В IX веке южные территории проживания майя вдруг стали пустеть. Жители стали покидать города. Вскоре этот процесс распространился и на центральный Юкатан. Куда пропали майя и по какой причине они оставили насиженные места? На этот вопрос пока нет ответа. Есть гипотезы, которые пытаются объяснить внезапное исчезновение одного из народов Мезоамерики. Исследователи называют следующие причины: вражеские нашествия, кровопролитные восстания, эпидемии и экологическая катастрофа. Возможно, майя нарушили баланс между природой и человеком. Быстрорастущее население окончательно истощило природные ресурсы и стало испытывать серьезные проблемы с нехваткой плодородных почв и питьевой водой. Последняя гипотеза об упадке цивилизации майя предполагает, что это произошло из-за сильной засухи, которая и привела к опустошению городов. А ты говоришь – пустыня Гоби!
КОНЕЦ АГЕНТА
«В гостях ты милый амиго, а в пути – жалкий Родриго!»
(Карлос Диас Кабаридос, романтик, эссеист, сутенер, спринтер из Мехико)
Когда я вернулся из Шкарета, mexican gerl Мария на рецепшен сказала мне с беспричинной радостью.
- Ты не забыл, что завтра должен освободить комнату?
- Я? Завтра? Комнату? Да ладно! А продлить, нельзя? - ошеломленный новостью, тупо спросил я. Безобразий я не творил (насколько я помню), соседям не мешал, не дебоширил, громко не храпел, голый по коридору не бегал.
- Ты что!!! - округлила она и без того круглые глазишши, - Сейчас тут такое начнется!
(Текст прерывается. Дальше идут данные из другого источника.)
(** [Info.NameToAsset]. *)
Definition NameToAsset (i : Info) (name : string) : outcome Z :=
  match nameToCoins i !! name with
  | Some coin =>
      match coinToAsset i !! coin with
      | Some asset => Done asset
      | None => Failed (fmt_Errorf ("asset not found for name: " +:+ name))
      end
  | None => Failed (fmt_Errorf ("asset not found for name: " +:+ name))
  end.

(** One turn of the loop of [NewInfo] over the spot pairs. *)
Definition NewInfo_spot (tokens : list SpotTokenInfo) (i : Info) (spotInfo : SpotAssetInfo)
  : option Info :=
  let asset := spot_Index spotInfo + 10000 in
  let coins := <[spot_Name spotInfo := asset]> (coinToAsset i) in
  let names := <[spot_Name spotInfo := spot_Name spotInfo]> (nameToCoins i) in
  let baseToken := fst (spot_Tokens spotInfo) in
  let quoteToken := snd (spot_Tokens spotInfo) in
  baseInfo ← slice_index tokens baseToken;
  quoteInfo ← slice_index tokens quoteToken;
  let decimals := <[asset := token_SzDecimals baseInfo]> (assetToSzDecimals i) in
  let name := token_Name baseInfo +:+ "/" +:+ token_Name quoteInfo in
  let names :=
    match names !! name with
    | Some _ => names
    | None => <[name := spot_Name spotInfo]> names
    end in
  Some {| info_baseURL := info_baseURL i;
          info_wsManager := info_wsManager i;
          coinToAsset := coins;
          nameToCoins := names;
          assetToSzDecimals := decimals |}.

Fixpoint NewInfo_spots (tokens : list SpotTokenInfo) (universe : list SpotAssetInfo) (i : Info)
  : option Info :=
  match universe with
  | [] => Some i
  | spotInfo :: rest =>
      i ← NewInfo_spot tokens i spotInfo;
      NewInfo_spots tokens rest i
  end.
Lemma in_runner_events_par (self : Innovus) (host : Host) :
  In (EvWrite (par_path self) (PyStr.join PyStr.nl (run_commands self host)))
     (runner_events self host).
Proof. unfold runner_events. right. left. reflexivity. Qed.

Lemma in_runner_events_open_chip (self : Innovus) (host : Host) :
  In (EvWrite (open_chip_tcl_path self)
        (PyStr.nl +:+ "read_db " +:+ output_innovus_lib_name self +:+ PyStr.nl
         +:+ "        "))
     (runner_events self host).
Proof. unfold runner_events. do 4 right. left. reflexivity. Qed.

Lemma do_run_events_netlist self host lg :
  check_input_files self [".v"] = true ->
  exists fp fpev,
    events (do_run self host lg)
    = netlist_check_events self ++ assembly_events self host fp fpev
      ++ runner_events self host.
Proof.
  intros Hchk. destruct (create_floorplan_tcl_returns self lg) as (fp & fpev & Hfp).
  exists fp, fpev. now rewrite (do_run_netlist self host lg fp fpev Hchk Hfp).
Qed.

Lemma run_commands_no_lf (self : Innovus) (host : Host) :
  PyStr.mem PyStr.lf (PyStr.join " " (lef_files self)) = false ->
  PyStr.mem PyStr.lf
    (PyStr.join " " (map (path_join (getcwd host)) (input_files self))) = false ->
  PyStr.mem PyStr.lf (top_module self) = false ->
  PyStr.mem PyStr.lf (run_dir self) = false ->
  Forall (fun c => PyStr.mem PyStr.lf c = false) (run_commands self host).
Proof.
  intros Hlef Hin Htop Hdir.
  assert (Hm : PyStr.mem PyStr.lf (mmmc_path self) = false).
  { apply path_join_rel_mem; [reflexivity | exact Hdir | reflexivity | reflexivity]. }
  assert (Hf : PyStr.mem PyStr.lf (floorplan_path self) = false).
  { apply path_join_rel_mem; [reflexivity | exact Hdir | reflexivity | reflexivity]. }
  unfold run_commands, output_innovus_lib_name.
  repeat constructor; rewrite ?mem_append, ?Hlef, ?Hin, ?Htop, ?Hm, ?Hf; reflexivity.
Qed.

(** When no path holds a line feed, the lines of the run script are its
    twelve commands. *)
Lemma run_script_lines (self : Innovus) (host : Host) :
  PyStr.mem PyStr.lf (PyStr.join " " (lef_files self)) = false ->
  PyStr.mem PyStr.lf
    (PyStr.join " " (map (path_join (getcwd host)) (input_files self))) = false ->
  PyStr.mem PyStr.lf (top_module self) = false ->
  PyStr.mem PyStr.lf (run_dir self) = false ->
  PyStr.split PyStr.lf (PyStr.join PyStr.nl (run_commands self host))
  = run_commands self host.
Proof.
  intros Hlef Hin Htop Hdir. apply split_join; [discriminate |].
  now apply run_commands_no_lf.
Qed.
Ни в одном отеле не будет свободных номеров! Все лавочки на улицах будут забиты! Весь мир съзжается сюда на Конец Света!
- Я как же я? А я куда? Может, к тебе? - хватался я за соломинку.
- Думаю, муж будет против, - подумав пол-секунды, ответила она.
- Экий он у тебя привереда!
Да! Друзья! Жизнь порой преподносит нам сюрпризы. И они не всегда приятные! Не хотел бы я встретить Конец Света бомжом. Да а кто тебя вообще спрашивал? Собрал вещи, и - вперед! Тебя ждут новые странствия и приключения!!! Но у меня рюкзак, блин, 100 литров, забит под завязку: спутниковая антенна, свитер, видеокамера, фотоаппарат, компьютер, штатив, харчи, двое запасных трусов на случай Конца Света и резиновые тапочки...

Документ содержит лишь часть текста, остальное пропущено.